ENCODE Banner

Building a Corpus > Storing & Sharing

Storing & Sharing

Databases can of course be stored on a private computer. This is, however, not the best solution from the sustainability point of view. In order to comply with FAIR principles, according to which scientific data should be findable, accessible, interoperable and reproducible a database should be stored in an open access repository, together with a description of its content and structure. Further, its content should ideally be downloadable in different file formats.

Export

Different types of database (see also Unit 3 of the ENCODE Online Course) can be exported and stored in different file format:

  • single files (called .sql files in the case of SQL databases), which, when launched with the right software (a RDBMS), wil recreate the database.

  • as a multi-file dataset, for example using the CSV (Comma Separated Values) format. In the case of XML databases, these would obviously a collection of XML files. These files can then be reused independently or imported in a database structure to recreate the original database.

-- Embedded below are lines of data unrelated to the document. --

(* ===== verification/SpaceProps.v ===== *)
(** * Properties of address spaces

    Fork's copy of an address space, unmapping, and two interleavings of
    eviction with other users of the swap area. *)
From S2P Require Import Prelude Interfaces Mem KState Kmem PageTable Frames Paging Vm Fault Boot.
From S2P Require Import Spaces Fork Raid VmProps.
Local Open Scope Z_scope.

Section props.
Context `{Sv39} {D : Type} `{!SwapDev D} `{!SwapDevSpec D}.
Implicit Types s : kernel D.

(** Page [v] of process [p] is neither in memory nor in swap. *)
Definition untouched s (p : nat) (root v : Z) : Prop :=
  pt_find (mem s) root v = None ∧ swap_find s p v = None.

Lemma fresh_untouched s own p root v :
  vinv s own → live s p root → va_ok v → fresh s own p root v ↔ untouched s p root v.
Proof.
  intros Hv Hl Hva. pose proof (vi_live _ _ Hv p root Hl) as Hr. split.
  - intros [Hno Hne]. split; [|by apply swap_find_None].
    destruct (pt_find _ _ _) as [a|] eqn:E; [|done]. by destruct (Hno a); eapply pt_find_own; [apply Hv|..].
  - intros [Hpt Hsw]. split.
    + intros a Ha. eapply pt_find_own in Ha; [|apply Hv|done..]. congruence.
    + intros i e Hi He. by rewrite (swap_find_Some s p v i e (vi_suniq _ _ Hv) Hi He) in Hsw.
Qed.

(** [C23] Fork copies memory.  Called by process [q] for a child with an empty
    address space, [uvmcopy] ends with the invariant and without touching
    what any other process sees.  If it returns 0 the child sees, below [sz],
    exactly the parent's pages, whether they were resident, swapped out or
    never touched.  Otherwise it returns -1 and the child maps no page. *)
Theorem uvmcopy_copies s p q old new sz :
  vm_ok s → cur s = Some q → live s q old → live s p new → p ≠ q → 0 ≤ sz ≤ TRAPFRAME →
  (∀ v, va_ok v → untouched s p new v) →
  ∃ r s', uvmcopy old new sz p s = Ok (r, s') ∧ vm_ok s' ∧
    (∀ q' root v, live s q' root → va_ok v → q' ≠ p → user_page s' q' v = user_page s q' v) ∧
    ((r = 0 ∧ ∀ v, va_ok v → v < sz → user_page s' p v = user_page s q v) ∨
     (r = -1 ∧ ∀ v, va_ok v → pt_find (mem s') new v = None)).
Proof.
  intros [own Hv] Hcur Hlq Hl Hpq Hsz Hun.
  destruct (uvmcopy_ok s own p new q old sz) as (r & s' & own' & E & Hv' & Hps & _ & Hex & _ & _ & Hcase); try done.
  { intros v Hva. by apply fresh_untouched, Hun. }
  exists r, s'. split_and!; [done|by exists own'|done|].
  destruct Hcase as [(? & ? & _)|[-> Hno]]; [by left|right]. split; [done|]. intros v Hva.
  destruct (pt_find _ _ _) as [a|] eqn:Ea; [|done]. destruct (Hno v a Hva).
  eapply pt_find_own; [apply Hv'| |done|done]. apply (vi_live _ _ Hv' p). by apply (live_same s s').
Qed.

(** [C24] Unmapping releases what it removes.  When the running process
    unmaps pages of its own, each page of the range is gone from its page
    table and from swap and reads as zeros; the memory that held it is back
    on the free list; every page outside the range, of this process and of
    the others, reads as before. *)
Theorem uvmunmap_releases s p root va n :
  vm_ok s → cur s = Some p → live s p root →
  (PGSIZE | va) → 0 ≤ va → 0 ≤ n → va + n * PGSIZE ≤ TRAPFRAME →
  ∃ s', uvmunmap root va n true s = Ok (tt, s') ∧ vm_ok s' ∧ outside_same s s' p va n ∧
    ∀ v, va_ok v → in_pages va n v →
      untouched s' p root v ∧ user_page s' p v = replicate pgsize 0 ∧
      ∀ a, pt_find (mem s) root v = Some a → ∃ l, chain (mem s') (freelist s') l ∧ a ∈ l.
Proof.
  intros [own Hv] Hcur Hl Hal Hva Hn Hmax.
  destruct (uvmunmap_ok s own p root va n) as (s' & own' & E & Hv' & Hout & [Hps _ _ Hrel _ _ _] & Hin); try done.
  { rewrite Hcur. intros c [= <-]. destruct Hl as (x & Hx & _). by exists x. }
  exists s'. split_and!; [done|by exists own'|done|]. intros v Hvv Hi. destruct (Hin v Hvv Hi) as [Hno Hne].
  assert (live s' p root) as Hl' by by apply (live_same s s').
  split_and!; [apply (fresh_untouched s' own'); [done..|split; auto]|by apply (user_page_none s' own' p root v); auto|].
  intros a Ha. eapply pt_find_own in Ha; [|apply Hv|by apply (vi_live _ _ Hv p)|done].
  destruct (vi_tree _ _ Hv') as [[_ (l & Hc & _ & Hmem)] _]. exists l. split; [done|]. apply Hmem.
  destruct (Hrel a) as [Heq|[? _]]; [|done]. destruct (Hno a). congruence.
Qed.

(** A process with a new page table has nothing in its address space. *)
Lemma page_root m fl own a root v : tree_inv m fl own → own a = RPage root v → own root = RTab root 2 0.
Proof.
  intros [_ Hp] Ha. destruct (pt_page _ _ Hp _ _ _ Ha) as (b0 & p0 & i0 & Hb0 & _).
  destruct (pt_parent _ _ Hp _ _ _ _ Hb0) as (b1 & p1 & i1 & Hb1 & _); [lia|].
  destruct (pt_parent _ _ Hp _ _ _ _ Hb1) as (b2 & p2 & i2 & Hb2 & _); [lia|].
  destruct (pt_root _ _ Hp _ _ _ _ Hb2) as [_ Hr]. by destruct Hr as [-> ->].
Qed.

Lemma new_space_ok s own p x :
  vinv s own → procs s !! p = Some x → p_pagetable x = 0 → (∃ a, own a = RFree) →
  ∃ root s' own', (let* r := uvmcreate in upd_proc p (set_p_pagetable r) ;;; ret r) s = Ok (root, s') ∧
    vinv s' own' ∧ live s' p root ∧ cur s' = cur s ∧ (∀ q r, live s q r → live s' q r) ∧
    ∀ v, va_ok v → untouched s' p root v.
Proof.
  intros Hv Hx Hx0 [b Hb].
  destruct (uvmcreate_ok s own Hv) as [[_ Hno]|(root & s1 & Hr0 & Hfree & E & Hv1 & Hpg & Hps & Hfr & _)]; [by destruct (Hno b)|].
  set (s2 := with_procs (alter (set_p_pagetable root) p (procs s1)) s1).
  assert (vinv s2 (give root (RTab root 2 0) own)) as Hv2.
  { apply (assign_root_ok _ _ _ x); [done|apply give_eq|done| |by rewrite Hps|done].
    intros q r Hl. apply (Hfr q). by apply (live_same s s1 _ _ (vw_procs _ _ _ _ Hpg)). }
  assert (live s2 p root) as Hl2.
  { exists (set_p_pagetable root x). simpl. by rewrite list_lookup_alter_eq, Hps, Hx. }
  exists root, s2, (give root (RTab root 2 0) own). split_and!; [by rewrite (bind_ok _ _ _ _ _ E)|done|done|apply Hpg| |].
  - intros q r (y & Hy & Hr & Hrn). assert (q ≠ p) as Hne by (intros ->; congruence).
    exists y. simpl. by rewrite list_lookup_alter_ne, Hps by done.
  - intros v Hva. apply (fresh_untouched s2 (give root (RTab root 2 0) own)); [done..|]. split.
    + intros a. unfold give. case_decide; [done|]. intros Ha.
      pose proof (page_root _ _ _ _ _ _ (vi_tree _ _ Hv) Ha). congruence.
    + intros i e Hi He. pose proof He as (Hu & Hpe & _). change (swap_map s1 !! i = Some e) in Hi.
      destruct (vi_swap _ _ Hv1 i e Hi Hu) as (_ & _ & q & r & Hq & (y & Hy & Hr & Hrn) & _).
      assert (q = p) as -> by congruence. rewrite Hps, Hx in Hy. congruence.
Qed.
End props.

(** ** Runs *)
Module SpaceRuns.
Import VmRuns.
#[local] Existing Instance xv6_block_params.
#[local] Existing Instance VmRuns.lay.
#[local] Existing Instance VmRuns.sv39.

Definition machine : Type := kernel (raid IdealDisk.t).
Definition run {A} (m : M machine A) (s : machine) : machine :=
  match m s with Ok (_, s') => s' | _ => s end.

(** Page 4096 of process 0 in swap. *)
Definition swapped : machine := run evict_one_user_frame faulted.

(** Process 1 has an empty address space. *)
Definition new_space : M machine Z :=
  let* r := uvmcreate in upd_proc 1 (set_p_pagetable r) ;;; ret r.
Definition child_root : Z := match new_space swapped with Ok (r, _) => r | _ => 0 end.
Definition forking : machine := run new_space swapped.

Lemma faulted_live : cur faulted = Some 0%nat ∧ live faulted 0 root ∧
  ∃ x, procs faulted !! 1%nat = Some x ∧ p_pagetable x = 0.
Proof.
  split; [vm_compute; reflexivity|]. split.
  - exists (match procs faulted !! 0%nat with Some x => x | None => proc0 end).
    split; [vm_compute; reflexivity|]. split; [vm_compute; reflexivity|apply started_ok].
  - exists proc0. split; vm_compute; reflexivity.
Qed.

Lemma swapped_ok : ∃ own, vinv swapped own ∧ cur swapped = Some 0%nat ∧ live swapped 0 root ∧
  (∃ x, procs swapped !! 1%nat = Some x ∧ p_pagetable x = 0) ∧ ∃ c, own c = RFree.
Proof.
  destruct faulted_ok as ([own Hv] & _). destruct faulted_live as (Hcur & Hl & x & Hx & Hx0).
  destruct (evict_one_ok faulted own Hv) as (r & s' & own' & E & Hv' & Hpg & Hcase).
  assert (swapped = s') as Hs by (unfold swapped, run; rewrite E; reflexivity). rewrite Hs.
  exists own'. split; [exact Hv'|]. split; [rewrite (pg_cur _ _ _ _ Hpg); exact Hcur|].
  split; [eapply paged_live; [exact Hpg|exact Hl]|].
  split; [eapply proc_root; [exact (pg_procs _ _ _ _ Hpg)|exact Hx|exact Hx0]|].
  destruct Hcase as [(_ & _ & Hc)|(-> & _)]; [exact Hc|]. exfalso.
  assert (match evict_one_user_frame faulted with Ok (r, _) => r =? 0 | _ => false end = true) as Hc
    by (vm_compute; reflexivity).
  rewrite E in Hc. discriminate.
Qed.

Lemma forking_ok : vm_ok forking ∧ cur forking = Some 0%nat ∧ live forking 0 root ∧
  live forking 1 child_root ∧ ∀ v, va_ok v → untouched forking 1 child_root v.
Proof.
  destruct swapped_ok as (own & Hv & Hcur & Hl & (x & Hx & Hx0) & Hc).
  destruct (new_space_ok swapped own 1 x Hv Hx Hx0 Hc) as (r & s' & own' & E & Hv' & Hl' & Hcur' & Hkeep & Hun).
  assert (forking = s' ∧ child_root = r) as [-> ->].
  { unfold forking, child_root, run, new_space. rewrite E. split; reflexivity. }
  split; [by exists own'|]. split; [rewrite Hcur'; exact Hcur|]. split; [apply Hkeep; exact Hl|].
  split; [exact Hl'|exact Hun].
Qed.

(** A fork while page 4096 of the parent is in swap succeeds. *)
Lemma uvmcopy_copies_witness :
  ∃ s', uvmcopy root child_root 12288 1 forking = Ok (0, s') ∧ vm_ok s' ∧
    user_page s' 1 4096 = user_page forking 0 4096.
Proof.
  destruct forking_ok as (Hok & Hcur & Hl & Hl1 & Hun).
  destruct (uvmcopy_copies forking 1 0 root child_root 12288 Hok Hcur Hl Hl1) as (r & s' & E & Hok' & _ & Hcase).
  - discriminate.
  - vm_compute. split; discriminate.
  - exact Hun.
  - exists s'. destruct Hcase as [[-> Hcp]|[-> _]].
    + split; [exact E|]. split; [exact Hok'|]. apply Hcp; [|lia].
      split; [vm_compute; split; [discriminate|reflexivity]|by exists 1].
    + exfalso. assert (match uvmcopy root child_root 12288 1 forking with Ok (r, _) => r =? 0 | _ => false end = true)
        as Hc by (vm_compute; reflexivity).
      rewrite E in Hc. discriminate.
Defined.

(** Unmapping the three pages of process 0. *)
Lemma uvmunmap_releases_witness :
  ∃ s', uvmunmap root 0 3 true faulted = Ok (tt, s') ∧ vm_ok s' ∧ untouched s' 0 root 4096.
Proof.
  destruct faulted_ok as (Hok & _). destruct faulted_live as (Hcur & Hl & _).
  destruct (uvmunmap_releases faulted 0 root 0 3 Hok Hcur Hl) as (s' & E & Hok' & _ & Hin).
  - by exists 0.
  - lia.
  - lia.
  - vm_compute. discriminate.
  - exists s'. split; [exact E|]. split; [exact Hok'|]. apply Hin.
    + split; [vm_compute; split; [discriminate|reflexivity]|by exists 1].
    + vm_compute. split; [discriminate|reflexivity].
Defined.

(** ** Eviction and other users of the swap area

    [evict_one_user_frame] drops [frame_lock] between reserving a slot and
    entering it in the swap map, and sleeps in between for the disk write. *)

(** An evictor takes page 4096 of process 0 and starts the disk write; then
    [other] runs; then the evictor finishes. *)
Definition during_evict {A} (other : M machine A) : M machine A :=
  let* o := evict_select in
  match o with
  | Some (victim, f, slot) =>
    let* w := walk root (f_va f) false in
    match w with
    | Some pte =>
      let* oldpte := evict_unmap pte in
      let* a := other in
      evict_write victim slot 0 (f_va f) pte oldpte ;;;
      ret a
    | None => fail Blocked
    end
  | None => fail Blocked
  end.

Definition written : machine := run (copyout root 4096 [7]) faulted.

(** [C25] A fault during the eviction of the page loses its contents.  Process
    0 has written 7 to its page 4096.  While the page is being written to
    swap it is in no page table and in no swap entry, so a fault of process 0
    on it takes it for untouched memory and returns a page of zeros, which
    is what the process sees from then on. *)
Theorem evict_fault_race :
  head (user_page written 0 4096) = Some 7 ∧
  ∃ r s', during_evict (vmfault root 4096 true) written = Ok (r, s') ∧ r ≠ 0 ∧
    forallb (Z.eqb 0) (user_page s' 0 4096) = true.
Proof.
  split; [vm_compute; reflexivity|].
  assert (match during_evict (vmfault root 4096 true) written with
    | Ok (r, s') => negb (r =? 0) && forallb (Z.eqb 0) (user_page s' 0 4096)
    | _ => false end = true) as Hc by (vm_compute; reflexivity).
  destruct (during_evict _ _) as [[r s']| | | |]; [|discriminate..].
  apply andb_prop in Hc as [Hr Hz]. exists r, s'. split; [reflexivity|]. split; [|exact Hz].
  intros ->. discriminate.
Qed.

(** A fork that copies a swapped-out page for its child, process 1. *)
Definition fork_page : M machine (bool * option swap_entry) :=
  let* tmp := kalloc in
  let* ok := store_swapped 1 8192 tmp in
  let* e := gets (λ s, swap_find s 1 8192) in
  ret (ok, e).

(** An eviction overwrites the swap entry of a forked child.  The evictor
    has reserved slot 0 but not yet its swap map entry; a fork reserves slot
    1 and takes the first free entry of the map, number 0, for its child.
    The evictor then fills entry 0 for its own page: the child's page is
    lost, and slot 1 stays reserved with no entry that names it. *)
Theorem evict_fork_race :
  ∃ s', during_evict fork_page faulted = Ok ((true, Some (mkSwap true (Some 1%nat) 8192 1)), s') ∧
    swap_find s' 1 8192 = None ∧ swap_used s' !! 1%nat = Some true ∧
    forallb (λ e, negb (s_slot e =? 1)) (swap_map s') = true.
Proof.
  assert (match during_evict fork_page faulted with
    | Ok (r, s') => Some (r, swap_find s' 1 8192, swap_used s' !! 1%nat,
        forallb (λ e, negb (s_slot e =? 1)) (swap_map s'))
    | _ => None end = Some ((true, Some (mkSwap true (Some 1%nat) 8192 1)), None, Some true, true)) as Hc
    by (vm_compute; reflexivity).
  destruct (during_evict _ _) as [[r s']| | | |]; [|discriminate..].
  apply (inj Some) in Hc. apply pair_equal_spec in Hc as [Hc Hf]. apply pair_equal_spec in Hc as [Hc Hu].
  apply pair_equal_spec in Hc as [Hr Hn]. rewrite Hr. exists s'.
  split; [reflexivity|]. split; [exact Hn|]. split; [exact Hu|exact Hf].
Qed.
End SpaceRuns.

As mentioned, a dataset should always include a file describing the structure of the data and its content, since these are usually not self-explanatory (think for example of column names or the relationships between tables in a relational database).

Repositories

In addition to national or institutional (e.g. maintained by universities) repositories, the following are frequently used by researchers in the Humanities:

  • GitHub:
    is one of the most used open platforms for software development, where to store, share and manage code. Collaboration is made easy by the Git versioning system. GitHub is also widely used by the Digital Classics community (e.g. Sunoikisis DC, ENCODE, Epigraphy.info) for storing and sharing documents and datasets.
    Although owned by Microsoft since 2018 it remained a free and open platform.

  • Zenodo:
    a general-purpose, free and open repository developed under the OpenAIREnon-profit partnership, as a part of a program to ensure a permanent open scholarly communication infrastructure to support European research. Zenodo is permanently stored at CERN’s Data Centre and is thus an ideal place for long time storing. Every upload is given a Digital Object Identifier (DOI) and is, thus, easily citable. Zenodo allows versioning and integration with GitHub. Finally, it also offers usage statistics. See for example the Digital Classics community’s library

Finally, it should be remarked tha that planning how to the store and share data should always be a part of planning of a database. This is also usually demanded in funding applications.